Stored data entries:
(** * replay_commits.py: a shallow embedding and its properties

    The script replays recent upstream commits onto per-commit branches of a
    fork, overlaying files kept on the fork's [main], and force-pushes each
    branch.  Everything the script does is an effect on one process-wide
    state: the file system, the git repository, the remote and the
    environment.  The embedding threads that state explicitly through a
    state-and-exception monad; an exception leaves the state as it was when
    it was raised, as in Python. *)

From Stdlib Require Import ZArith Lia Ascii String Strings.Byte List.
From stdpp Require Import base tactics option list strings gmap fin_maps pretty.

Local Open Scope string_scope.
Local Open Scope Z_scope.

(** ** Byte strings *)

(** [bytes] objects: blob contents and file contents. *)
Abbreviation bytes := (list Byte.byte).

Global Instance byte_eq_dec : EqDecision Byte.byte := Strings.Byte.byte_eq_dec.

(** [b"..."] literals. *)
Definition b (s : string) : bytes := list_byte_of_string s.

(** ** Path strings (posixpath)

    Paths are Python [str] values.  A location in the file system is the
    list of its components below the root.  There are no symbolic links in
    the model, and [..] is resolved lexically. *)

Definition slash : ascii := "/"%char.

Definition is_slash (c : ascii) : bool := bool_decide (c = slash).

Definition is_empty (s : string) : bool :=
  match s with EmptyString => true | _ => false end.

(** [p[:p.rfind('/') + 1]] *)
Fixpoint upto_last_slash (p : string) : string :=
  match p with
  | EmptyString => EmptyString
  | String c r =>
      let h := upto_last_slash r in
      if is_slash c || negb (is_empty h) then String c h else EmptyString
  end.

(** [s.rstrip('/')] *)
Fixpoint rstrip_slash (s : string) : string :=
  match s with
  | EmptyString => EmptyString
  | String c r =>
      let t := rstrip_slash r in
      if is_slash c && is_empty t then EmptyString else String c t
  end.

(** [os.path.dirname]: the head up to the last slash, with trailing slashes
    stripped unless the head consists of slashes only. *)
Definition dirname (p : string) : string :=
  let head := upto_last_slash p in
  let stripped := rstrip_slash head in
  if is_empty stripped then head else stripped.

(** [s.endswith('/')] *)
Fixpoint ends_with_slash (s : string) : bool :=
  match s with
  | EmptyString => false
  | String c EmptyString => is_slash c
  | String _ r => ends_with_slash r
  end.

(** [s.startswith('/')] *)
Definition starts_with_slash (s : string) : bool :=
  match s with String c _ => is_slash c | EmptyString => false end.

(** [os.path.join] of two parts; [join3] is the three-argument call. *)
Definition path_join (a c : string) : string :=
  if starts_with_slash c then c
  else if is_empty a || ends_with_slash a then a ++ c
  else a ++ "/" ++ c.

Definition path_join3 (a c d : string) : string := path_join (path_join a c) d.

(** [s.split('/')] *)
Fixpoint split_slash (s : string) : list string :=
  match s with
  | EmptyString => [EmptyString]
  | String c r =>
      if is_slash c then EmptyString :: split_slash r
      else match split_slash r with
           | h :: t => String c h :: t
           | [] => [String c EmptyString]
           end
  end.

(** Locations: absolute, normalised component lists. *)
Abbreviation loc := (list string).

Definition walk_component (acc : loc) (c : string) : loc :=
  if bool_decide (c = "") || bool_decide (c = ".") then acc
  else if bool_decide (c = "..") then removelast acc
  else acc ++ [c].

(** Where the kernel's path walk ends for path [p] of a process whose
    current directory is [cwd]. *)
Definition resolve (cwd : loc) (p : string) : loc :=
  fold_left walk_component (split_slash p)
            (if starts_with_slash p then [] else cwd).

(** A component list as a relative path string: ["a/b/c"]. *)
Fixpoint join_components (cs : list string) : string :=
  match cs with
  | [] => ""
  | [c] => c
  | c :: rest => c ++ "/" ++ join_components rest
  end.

--

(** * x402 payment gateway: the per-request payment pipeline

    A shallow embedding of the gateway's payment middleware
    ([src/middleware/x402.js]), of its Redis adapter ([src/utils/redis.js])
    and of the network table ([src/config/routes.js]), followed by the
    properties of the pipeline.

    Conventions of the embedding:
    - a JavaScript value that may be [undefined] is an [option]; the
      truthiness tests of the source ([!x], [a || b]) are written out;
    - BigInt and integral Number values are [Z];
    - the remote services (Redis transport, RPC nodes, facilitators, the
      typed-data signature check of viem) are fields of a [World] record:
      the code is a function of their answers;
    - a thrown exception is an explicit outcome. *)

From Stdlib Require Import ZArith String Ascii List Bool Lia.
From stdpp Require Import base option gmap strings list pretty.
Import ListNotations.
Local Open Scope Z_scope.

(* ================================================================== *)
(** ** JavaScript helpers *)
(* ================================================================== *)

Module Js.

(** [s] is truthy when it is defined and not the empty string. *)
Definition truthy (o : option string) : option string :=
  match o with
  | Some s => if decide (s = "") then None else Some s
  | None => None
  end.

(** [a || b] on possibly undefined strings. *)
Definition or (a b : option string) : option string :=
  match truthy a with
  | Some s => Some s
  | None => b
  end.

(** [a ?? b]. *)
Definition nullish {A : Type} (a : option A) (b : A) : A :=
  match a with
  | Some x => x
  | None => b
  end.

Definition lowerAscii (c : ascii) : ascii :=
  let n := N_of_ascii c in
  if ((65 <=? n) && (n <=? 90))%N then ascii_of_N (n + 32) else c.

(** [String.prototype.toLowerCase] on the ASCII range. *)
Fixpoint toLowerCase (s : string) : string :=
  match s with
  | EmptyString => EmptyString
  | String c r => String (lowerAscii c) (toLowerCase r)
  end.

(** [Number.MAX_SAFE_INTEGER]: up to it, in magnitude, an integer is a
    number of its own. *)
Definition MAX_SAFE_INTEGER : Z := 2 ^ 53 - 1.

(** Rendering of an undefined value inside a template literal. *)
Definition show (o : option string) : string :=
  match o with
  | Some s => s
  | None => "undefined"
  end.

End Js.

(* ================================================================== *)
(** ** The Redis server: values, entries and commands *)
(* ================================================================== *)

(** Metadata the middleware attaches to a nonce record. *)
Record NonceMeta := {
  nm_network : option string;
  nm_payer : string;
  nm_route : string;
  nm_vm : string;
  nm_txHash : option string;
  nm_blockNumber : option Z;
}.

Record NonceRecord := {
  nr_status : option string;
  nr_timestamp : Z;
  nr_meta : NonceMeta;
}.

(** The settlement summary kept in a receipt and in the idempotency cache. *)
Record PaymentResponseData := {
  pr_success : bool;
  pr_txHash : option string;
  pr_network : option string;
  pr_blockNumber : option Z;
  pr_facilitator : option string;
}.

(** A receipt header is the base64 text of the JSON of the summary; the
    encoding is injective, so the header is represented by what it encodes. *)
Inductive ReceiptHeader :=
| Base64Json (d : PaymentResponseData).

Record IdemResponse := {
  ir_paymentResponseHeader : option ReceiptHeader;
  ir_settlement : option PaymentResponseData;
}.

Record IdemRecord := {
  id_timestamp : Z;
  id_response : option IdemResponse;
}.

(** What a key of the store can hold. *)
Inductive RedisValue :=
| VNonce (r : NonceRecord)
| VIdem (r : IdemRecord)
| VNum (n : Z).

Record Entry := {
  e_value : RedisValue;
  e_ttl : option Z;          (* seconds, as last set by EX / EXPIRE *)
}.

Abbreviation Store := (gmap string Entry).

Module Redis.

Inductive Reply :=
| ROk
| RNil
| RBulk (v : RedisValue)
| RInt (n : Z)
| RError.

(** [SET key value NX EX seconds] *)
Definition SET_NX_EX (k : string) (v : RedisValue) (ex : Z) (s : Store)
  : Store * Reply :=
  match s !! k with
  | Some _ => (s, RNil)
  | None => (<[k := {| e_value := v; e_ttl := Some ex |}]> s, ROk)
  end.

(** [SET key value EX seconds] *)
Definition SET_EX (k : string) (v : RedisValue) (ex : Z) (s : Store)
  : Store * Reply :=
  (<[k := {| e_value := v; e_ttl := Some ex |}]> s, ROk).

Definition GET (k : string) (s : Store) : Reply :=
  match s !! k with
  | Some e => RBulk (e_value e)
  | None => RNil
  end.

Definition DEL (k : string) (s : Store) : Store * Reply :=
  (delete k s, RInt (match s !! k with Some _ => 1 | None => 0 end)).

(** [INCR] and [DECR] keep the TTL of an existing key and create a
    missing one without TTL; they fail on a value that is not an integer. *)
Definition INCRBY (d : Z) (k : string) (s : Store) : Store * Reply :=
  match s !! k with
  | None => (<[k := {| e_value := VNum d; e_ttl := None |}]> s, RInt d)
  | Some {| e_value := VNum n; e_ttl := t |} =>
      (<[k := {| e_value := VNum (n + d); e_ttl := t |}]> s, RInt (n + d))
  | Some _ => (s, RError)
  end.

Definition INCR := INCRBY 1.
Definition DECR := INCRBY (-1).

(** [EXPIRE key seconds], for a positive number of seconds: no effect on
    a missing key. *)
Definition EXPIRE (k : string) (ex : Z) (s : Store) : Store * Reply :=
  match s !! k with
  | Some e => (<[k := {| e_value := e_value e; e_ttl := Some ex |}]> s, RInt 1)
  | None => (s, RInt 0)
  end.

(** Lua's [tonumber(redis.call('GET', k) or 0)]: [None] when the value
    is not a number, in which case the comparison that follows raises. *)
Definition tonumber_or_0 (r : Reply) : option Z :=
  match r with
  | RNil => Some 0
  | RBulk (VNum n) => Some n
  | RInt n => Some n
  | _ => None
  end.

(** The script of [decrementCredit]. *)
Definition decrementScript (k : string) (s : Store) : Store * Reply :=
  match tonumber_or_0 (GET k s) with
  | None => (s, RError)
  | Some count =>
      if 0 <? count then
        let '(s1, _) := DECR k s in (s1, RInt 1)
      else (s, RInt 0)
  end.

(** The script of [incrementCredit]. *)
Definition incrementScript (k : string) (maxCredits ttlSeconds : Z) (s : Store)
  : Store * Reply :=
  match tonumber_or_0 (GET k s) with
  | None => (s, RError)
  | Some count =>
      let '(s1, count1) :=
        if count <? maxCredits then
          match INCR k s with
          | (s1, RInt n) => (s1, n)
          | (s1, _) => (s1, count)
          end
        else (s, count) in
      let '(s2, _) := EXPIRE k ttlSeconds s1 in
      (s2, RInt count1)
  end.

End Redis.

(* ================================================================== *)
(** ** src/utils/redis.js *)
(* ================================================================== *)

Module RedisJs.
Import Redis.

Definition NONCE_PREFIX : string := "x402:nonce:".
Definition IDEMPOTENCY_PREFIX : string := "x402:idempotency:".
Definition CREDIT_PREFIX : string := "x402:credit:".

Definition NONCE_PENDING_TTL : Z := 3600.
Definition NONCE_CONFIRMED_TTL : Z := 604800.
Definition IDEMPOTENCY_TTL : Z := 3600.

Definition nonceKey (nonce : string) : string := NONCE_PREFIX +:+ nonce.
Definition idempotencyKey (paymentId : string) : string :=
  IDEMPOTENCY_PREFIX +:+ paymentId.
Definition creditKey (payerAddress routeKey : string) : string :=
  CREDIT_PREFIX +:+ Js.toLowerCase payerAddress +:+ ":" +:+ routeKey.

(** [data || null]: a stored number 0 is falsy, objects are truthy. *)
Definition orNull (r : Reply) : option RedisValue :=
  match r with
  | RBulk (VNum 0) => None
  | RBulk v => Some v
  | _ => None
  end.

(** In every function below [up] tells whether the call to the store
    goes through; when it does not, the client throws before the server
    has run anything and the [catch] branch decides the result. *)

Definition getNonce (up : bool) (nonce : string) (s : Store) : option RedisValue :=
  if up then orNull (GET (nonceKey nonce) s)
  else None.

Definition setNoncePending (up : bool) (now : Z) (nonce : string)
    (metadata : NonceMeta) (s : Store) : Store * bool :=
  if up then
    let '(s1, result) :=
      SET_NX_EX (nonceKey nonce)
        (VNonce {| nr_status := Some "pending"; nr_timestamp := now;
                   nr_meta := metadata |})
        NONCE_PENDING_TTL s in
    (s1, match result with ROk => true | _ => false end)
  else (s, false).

### PROMPT:
The lines to return are those in the entries above that include "toLowerCase".

### RESPONSE TO THIS EXERCISE:
(** [String.prototype.toLowerCase] on the ASCII range. *)
Fixpoint toLowerCase (s : string) : string :=
  | String c r => String (lowerAscii c) (toLowerCase r)
  CREDIT_PREFIX +:+ Js.toLowerCase payerAddress +:+ ":" +:+ routeKey.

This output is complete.